Where does the string "sequence" occur in the entries below? Copy every line where it does.

# Given records
_ _ _ _ _
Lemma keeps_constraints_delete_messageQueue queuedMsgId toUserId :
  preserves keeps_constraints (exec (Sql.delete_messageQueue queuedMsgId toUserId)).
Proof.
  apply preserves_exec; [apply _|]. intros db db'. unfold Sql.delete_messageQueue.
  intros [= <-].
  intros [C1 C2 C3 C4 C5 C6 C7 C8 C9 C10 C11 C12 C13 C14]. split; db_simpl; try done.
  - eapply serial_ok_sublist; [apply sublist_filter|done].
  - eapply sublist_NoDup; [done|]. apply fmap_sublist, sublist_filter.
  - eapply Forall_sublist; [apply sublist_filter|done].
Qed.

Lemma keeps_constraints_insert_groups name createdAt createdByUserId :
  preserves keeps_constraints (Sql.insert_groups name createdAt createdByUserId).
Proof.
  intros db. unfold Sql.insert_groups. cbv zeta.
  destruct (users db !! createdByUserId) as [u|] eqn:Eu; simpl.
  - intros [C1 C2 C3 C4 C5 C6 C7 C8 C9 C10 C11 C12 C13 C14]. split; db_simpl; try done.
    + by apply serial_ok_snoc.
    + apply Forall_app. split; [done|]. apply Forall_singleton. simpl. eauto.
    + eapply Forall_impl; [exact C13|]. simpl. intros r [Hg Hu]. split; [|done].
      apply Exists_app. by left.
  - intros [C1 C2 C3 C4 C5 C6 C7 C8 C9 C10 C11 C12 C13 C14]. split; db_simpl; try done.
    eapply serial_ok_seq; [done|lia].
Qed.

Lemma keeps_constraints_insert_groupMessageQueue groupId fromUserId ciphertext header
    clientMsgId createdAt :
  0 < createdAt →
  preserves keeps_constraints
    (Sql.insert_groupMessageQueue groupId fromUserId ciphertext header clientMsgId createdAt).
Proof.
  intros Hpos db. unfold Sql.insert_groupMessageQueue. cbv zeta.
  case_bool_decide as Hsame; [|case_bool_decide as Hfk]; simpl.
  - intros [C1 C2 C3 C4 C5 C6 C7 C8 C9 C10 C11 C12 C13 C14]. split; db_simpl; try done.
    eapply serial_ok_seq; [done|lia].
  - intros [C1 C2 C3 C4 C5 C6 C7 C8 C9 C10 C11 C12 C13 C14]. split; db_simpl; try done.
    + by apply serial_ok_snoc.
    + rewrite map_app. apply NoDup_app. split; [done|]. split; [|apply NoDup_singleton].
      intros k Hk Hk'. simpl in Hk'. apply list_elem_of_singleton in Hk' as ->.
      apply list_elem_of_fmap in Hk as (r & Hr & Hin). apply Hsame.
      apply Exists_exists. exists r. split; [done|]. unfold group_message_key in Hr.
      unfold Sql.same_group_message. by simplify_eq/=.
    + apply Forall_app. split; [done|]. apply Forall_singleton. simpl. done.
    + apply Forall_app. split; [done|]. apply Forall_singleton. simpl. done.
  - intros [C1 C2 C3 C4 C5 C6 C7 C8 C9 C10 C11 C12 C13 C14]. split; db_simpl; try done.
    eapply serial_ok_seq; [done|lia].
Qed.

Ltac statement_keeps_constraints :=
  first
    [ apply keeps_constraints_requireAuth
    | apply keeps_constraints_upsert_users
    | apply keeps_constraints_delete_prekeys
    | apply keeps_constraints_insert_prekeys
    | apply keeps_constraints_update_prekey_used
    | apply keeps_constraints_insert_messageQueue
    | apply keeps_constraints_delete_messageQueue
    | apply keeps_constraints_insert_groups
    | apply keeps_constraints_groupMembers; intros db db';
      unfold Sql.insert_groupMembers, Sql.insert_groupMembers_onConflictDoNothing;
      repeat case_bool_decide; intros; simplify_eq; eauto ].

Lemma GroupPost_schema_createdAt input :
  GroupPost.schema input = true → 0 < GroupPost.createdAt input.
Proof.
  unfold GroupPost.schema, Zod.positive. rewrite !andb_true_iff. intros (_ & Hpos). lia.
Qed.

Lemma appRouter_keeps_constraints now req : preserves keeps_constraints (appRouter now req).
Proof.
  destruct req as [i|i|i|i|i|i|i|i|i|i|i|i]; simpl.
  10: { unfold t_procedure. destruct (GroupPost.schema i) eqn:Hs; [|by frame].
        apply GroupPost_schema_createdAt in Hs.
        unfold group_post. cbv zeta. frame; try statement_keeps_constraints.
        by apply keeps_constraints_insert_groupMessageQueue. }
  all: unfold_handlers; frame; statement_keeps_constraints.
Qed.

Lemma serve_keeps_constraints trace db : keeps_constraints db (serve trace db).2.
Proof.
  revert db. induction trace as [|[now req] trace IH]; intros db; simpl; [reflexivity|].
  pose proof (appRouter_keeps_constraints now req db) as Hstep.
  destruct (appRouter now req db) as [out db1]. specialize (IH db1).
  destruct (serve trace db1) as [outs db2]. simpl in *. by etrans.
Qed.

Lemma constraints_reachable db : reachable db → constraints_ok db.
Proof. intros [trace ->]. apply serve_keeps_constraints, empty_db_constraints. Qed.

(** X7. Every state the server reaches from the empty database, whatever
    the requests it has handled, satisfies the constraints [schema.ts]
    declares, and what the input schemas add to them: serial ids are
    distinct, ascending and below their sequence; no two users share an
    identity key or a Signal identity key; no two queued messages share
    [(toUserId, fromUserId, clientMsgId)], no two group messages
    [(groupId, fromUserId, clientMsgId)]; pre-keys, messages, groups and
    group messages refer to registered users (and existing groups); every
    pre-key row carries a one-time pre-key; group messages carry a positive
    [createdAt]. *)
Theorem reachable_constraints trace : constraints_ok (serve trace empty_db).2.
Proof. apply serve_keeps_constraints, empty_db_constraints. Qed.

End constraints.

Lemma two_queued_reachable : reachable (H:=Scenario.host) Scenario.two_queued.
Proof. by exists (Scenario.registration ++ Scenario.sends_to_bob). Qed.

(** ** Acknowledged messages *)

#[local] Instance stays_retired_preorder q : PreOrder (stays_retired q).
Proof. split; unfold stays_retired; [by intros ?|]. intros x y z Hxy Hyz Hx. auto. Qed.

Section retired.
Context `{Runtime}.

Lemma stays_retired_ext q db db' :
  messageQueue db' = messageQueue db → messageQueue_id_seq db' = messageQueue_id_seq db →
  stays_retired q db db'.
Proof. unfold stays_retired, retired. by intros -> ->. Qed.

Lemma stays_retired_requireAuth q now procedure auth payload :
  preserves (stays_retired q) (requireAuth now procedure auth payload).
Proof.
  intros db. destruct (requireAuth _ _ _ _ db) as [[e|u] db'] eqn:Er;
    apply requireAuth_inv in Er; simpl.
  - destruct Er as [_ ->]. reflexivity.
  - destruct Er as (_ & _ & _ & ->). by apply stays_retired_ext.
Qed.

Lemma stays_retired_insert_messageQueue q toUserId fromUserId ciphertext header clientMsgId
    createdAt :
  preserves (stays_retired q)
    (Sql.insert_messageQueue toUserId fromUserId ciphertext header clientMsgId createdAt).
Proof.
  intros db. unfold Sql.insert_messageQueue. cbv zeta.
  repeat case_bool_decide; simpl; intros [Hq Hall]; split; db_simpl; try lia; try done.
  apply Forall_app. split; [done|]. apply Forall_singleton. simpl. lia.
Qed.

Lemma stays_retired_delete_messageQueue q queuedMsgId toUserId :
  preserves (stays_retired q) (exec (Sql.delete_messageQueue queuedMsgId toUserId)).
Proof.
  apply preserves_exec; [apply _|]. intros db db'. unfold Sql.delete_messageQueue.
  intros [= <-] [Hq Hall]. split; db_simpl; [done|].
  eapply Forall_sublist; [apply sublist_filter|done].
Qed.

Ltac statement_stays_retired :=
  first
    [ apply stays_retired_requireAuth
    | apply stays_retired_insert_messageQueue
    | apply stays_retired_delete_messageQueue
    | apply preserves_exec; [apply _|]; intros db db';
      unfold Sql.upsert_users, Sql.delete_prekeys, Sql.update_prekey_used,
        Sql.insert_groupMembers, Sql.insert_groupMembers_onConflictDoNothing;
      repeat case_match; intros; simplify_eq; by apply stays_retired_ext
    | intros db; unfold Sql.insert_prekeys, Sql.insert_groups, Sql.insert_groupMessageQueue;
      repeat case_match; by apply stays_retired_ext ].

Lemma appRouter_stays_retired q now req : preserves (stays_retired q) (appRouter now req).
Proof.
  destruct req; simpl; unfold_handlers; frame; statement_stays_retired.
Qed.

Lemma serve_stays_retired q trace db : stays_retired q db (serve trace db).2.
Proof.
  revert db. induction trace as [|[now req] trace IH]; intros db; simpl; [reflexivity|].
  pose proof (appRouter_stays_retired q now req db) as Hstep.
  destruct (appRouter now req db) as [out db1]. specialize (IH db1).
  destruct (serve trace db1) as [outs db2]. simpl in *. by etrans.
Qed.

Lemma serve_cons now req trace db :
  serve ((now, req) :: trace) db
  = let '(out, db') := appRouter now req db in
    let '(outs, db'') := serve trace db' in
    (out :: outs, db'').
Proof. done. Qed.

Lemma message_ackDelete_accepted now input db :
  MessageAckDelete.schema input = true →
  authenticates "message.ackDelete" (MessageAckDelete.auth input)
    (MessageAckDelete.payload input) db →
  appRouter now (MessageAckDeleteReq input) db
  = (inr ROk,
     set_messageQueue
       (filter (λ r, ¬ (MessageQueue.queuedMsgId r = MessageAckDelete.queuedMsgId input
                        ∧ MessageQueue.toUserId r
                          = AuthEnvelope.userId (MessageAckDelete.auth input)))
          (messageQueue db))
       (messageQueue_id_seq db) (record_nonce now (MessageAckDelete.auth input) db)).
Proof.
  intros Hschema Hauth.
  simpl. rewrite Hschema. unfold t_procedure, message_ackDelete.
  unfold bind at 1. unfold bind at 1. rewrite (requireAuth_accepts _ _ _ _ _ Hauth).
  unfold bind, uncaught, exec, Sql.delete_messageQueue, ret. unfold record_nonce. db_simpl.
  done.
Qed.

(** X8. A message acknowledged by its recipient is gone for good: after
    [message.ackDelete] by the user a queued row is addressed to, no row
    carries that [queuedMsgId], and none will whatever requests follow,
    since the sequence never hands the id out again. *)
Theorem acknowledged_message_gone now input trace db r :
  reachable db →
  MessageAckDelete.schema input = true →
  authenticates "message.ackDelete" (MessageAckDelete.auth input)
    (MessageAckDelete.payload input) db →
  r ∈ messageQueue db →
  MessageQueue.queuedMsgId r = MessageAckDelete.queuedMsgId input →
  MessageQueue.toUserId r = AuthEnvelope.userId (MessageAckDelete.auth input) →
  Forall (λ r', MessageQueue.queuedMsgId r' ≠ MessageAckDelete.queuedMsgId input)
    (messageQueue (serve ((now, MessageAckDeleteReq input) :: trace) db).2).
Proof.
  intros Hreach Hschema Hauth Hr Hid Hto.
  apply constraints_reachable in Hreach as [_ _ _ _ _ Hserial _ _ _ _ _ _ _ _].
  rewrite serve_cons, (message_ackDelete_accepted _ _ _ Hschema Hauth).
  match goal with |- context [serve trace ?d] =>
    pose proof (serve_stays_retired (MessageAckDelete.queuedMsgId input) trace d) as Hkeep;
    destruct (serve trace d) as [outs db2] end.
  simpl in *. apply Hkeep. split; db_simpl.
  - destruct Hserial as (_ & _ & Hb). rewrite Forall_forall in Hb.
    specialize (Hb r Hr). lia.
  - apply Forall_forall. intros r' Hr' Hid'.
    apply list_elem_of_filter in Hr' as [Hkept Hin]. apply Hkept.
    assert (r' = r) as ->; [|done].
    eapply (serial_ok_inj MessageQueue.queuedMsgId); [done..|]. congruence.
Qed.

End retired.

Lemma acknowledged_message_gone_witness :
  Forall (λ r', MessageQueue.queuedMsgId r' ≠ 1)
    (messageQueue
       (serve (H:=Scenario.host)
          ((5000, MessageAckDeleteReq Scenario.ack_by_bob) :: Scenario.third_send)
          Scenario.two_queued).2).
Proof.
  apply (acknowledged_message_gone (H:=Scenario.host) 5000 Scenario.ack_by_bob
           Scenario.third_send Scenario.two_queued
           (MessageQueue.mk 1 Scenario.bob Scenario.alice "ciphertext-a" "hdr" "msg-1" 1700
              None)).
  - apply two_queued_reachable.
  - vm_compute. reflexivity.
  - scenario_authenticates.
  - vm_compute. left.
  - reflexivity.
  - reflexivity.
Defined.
_ _ _ _ _
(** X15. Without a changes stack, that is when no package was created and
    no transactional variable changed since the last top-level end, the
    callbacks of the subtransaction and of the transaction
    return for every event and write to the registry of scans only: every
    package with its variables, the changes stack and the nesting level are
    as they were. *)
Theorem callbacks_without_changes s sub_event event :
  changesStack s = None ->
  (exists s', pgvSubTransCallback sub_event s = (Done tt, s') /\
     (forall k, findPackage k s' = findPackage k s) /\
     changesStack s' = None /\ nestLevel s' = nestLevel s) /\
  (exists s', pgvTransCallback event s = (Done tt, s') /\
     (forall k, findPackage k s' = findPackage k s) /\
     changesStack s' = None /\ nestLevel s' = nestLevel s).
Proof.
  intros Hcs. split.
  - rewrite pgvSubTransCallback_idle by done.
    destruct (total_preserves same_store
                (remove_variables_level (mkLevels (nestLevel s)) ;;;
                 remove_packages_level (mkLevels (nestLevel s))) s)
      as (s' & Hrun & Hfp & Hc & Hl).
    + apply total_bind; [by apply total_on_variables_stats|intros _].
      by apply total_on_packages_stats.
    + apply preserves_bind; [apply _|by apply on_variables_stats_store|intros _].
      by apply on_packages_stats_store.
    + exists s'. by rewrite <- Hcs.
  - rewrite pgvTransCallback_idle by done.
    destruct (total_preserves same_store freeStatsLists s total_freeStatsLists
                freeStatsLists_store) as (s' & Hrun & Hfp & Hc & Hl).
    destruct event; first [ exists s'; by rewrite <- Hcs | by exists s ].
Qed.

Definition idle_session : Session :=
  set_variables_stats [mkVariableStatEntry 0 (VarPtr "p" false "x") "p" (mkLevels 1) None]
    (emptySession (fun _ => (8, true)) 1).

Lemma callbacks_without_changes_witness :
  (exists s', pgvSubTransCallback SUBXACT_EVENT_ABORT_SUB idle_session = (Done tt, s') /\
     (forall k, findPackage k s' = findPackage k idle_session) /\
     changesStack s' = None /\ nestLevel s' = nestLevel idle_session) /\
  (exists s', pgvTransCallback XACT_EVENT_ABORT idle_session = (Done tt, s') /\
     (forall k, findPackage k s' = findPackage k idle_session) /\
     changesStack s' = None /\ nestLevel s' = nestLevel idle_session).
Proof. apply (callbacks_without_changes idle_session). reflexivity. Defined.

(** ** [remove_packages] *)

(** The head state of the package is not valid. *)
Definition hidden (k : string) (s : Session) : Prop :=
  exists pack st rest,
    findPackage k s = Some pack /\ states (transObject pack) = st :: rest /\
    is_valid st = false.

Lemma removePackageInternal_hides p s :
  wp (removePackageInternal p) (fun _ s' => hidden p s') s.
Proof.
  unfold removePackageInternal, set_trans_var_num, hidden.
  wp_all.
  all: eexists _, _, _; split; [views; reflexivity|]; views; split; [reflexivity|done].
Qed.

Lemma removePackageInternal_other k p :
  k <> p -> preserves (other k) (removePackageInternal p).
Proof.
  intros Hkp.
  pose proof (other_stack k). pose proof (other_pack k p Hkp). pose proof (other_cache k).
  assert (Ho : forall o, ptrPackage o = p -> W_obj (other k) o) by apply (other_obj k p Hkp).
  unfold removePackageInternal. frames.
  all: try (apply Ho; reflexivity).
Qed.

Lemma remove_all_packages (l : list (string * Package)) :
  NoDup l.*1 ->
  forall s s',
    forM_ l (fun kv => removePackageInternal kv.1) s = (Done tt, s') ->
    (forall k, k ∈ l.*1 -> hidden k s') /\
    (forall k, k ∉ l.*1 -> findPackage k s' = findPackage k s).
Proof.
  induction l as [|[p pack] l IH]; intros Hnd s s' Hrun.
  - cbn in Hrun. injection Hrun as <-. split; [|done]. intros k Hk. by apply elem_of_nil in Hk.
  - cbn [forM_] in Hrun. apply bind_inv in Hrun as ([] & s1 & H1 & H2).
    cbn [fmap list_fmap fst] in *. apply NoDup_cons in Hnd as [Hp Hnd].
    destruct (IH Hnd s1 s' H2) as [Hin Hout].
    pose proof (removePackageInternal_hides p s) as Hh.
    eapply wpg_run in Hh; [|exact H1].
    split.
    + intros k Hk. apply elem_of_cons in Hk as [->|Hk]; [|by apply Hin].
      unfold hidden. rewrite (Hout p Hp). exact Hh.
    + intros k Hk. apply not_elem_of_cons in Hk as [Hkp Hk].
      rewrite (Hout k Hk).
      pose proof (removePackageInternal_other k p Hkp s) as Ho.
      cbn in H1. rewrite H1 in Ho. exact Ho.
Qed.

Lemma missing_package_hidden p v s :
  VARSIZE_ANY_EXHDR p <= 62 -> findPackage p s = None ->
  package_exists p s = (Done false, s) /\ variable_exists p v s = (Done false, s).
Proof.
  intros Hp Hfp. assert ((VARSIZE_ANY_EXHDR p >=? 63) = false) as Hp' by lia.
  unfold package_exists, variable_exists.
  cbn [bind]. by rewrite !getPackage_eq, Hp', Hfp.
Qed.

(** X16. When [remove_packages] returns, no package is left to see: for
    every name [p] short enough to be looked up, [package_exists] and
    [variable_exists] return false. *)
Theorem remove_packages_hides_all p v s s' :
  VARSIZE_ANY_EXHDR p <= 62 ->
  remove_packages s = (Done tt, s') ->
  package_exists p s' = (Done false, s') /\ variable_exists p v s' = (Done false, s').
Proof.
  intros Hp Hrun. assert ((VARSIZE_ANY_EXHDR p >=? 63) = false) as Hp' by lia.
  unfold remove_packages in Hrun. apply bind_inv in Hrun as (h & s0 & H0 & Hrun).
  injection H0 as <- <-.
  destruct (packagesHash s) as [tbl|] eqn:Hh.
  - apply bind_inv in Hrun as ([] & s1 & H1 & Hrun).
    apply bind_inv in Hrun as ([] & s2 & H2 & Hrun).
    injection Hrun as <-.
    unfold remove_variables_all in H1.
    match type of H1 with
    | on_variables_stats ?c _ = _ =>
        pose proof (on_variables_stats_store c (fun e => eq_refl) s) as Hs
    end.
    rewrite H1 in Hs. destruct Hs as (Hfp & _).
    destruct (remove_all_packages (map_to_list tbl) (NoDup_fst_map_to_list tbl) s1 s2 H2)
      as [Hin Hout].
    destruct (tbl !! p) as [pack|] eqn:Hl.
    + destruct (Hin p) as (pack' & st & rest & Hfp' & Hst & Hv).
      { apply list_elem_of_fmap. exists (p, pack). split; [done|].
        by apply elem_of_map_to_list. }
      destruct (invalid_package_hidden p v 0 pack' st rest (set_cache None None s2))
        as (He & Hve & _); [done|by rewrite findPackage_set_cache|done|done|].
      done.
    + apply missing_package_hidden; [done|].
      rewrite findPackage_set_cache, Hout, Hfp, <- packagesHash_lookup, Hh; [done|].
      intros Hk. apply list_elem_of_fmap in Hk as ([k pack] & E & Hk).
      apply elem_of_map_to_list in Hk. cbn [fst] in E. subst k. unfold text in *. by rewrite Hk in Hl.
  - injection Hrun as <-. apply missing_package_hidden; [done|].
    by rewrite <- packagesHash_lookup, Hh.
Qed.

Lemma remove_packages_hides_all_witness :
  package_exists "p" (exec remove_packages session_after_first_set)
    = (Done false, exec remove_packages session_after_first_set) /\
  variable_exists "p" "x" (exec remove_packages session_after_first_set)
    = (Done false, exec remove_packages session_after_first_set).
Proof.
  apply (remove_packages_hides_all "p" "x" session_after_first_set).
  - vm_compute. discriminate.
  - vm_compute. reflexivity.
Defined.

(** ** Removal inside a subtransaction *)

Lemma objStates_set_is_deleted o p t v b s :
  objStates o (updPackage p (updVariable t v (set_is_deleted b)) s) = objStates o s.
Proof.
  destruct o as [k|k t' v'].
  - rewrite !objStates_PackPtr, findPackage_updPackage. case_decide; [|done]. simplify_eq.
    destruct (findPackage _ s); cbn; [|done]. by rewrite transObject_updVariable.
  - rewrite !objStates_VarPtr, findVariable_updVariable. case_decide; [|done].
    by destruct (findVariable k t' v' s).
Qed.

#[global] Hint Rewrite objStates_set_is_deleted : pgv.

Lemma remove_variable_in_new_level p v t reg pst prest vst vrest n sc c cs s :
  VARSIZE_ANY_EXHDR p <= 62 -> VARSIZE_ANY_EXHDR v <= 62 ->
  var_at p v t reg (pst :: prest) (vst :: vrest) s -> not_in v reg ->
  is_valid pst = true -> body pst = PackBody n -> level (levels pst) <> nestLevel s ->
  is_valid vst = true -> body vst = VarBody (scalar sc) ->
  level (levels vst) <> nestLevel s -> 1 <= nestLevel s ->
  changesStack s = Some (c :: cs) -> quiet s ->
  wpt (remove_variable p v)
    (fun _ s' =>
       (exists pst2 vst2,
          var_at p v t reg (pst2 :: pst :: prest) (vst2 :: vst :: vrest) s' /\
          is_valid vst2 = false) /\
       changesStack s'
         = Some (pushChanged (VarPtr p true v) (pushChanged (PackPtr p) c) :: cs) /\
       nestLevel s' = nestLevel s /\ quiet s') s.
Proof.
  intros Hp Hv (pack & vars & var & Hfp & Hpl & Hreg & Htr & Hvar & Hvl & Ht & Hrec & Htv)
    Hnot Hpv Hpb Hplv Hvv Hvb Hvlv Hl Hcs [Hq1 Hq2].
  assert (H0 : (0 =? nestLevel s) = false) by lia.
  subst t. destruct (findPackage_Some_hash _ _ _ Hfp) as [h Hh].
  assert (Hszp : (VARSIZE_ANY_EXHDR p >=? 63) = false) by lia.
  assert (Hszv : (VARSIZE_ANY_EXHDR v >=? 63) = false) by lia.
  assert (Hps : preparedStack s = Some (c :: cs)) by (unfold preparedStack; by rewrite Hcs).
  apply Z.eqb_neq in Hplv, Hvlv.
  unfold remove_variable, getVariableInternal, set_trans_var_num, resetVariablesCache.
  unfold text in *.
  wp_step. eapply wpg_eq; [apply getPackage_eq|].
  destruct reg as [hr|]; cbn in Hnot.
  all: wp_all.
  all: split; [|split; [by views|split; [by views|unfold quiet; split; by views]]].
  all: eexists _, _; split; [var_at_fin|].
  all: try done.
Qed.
_ _ _ _ _
# Exercise result
    distinct, ascending and below their sequence; no two users share an
    since the sequence never hands the id out again. *)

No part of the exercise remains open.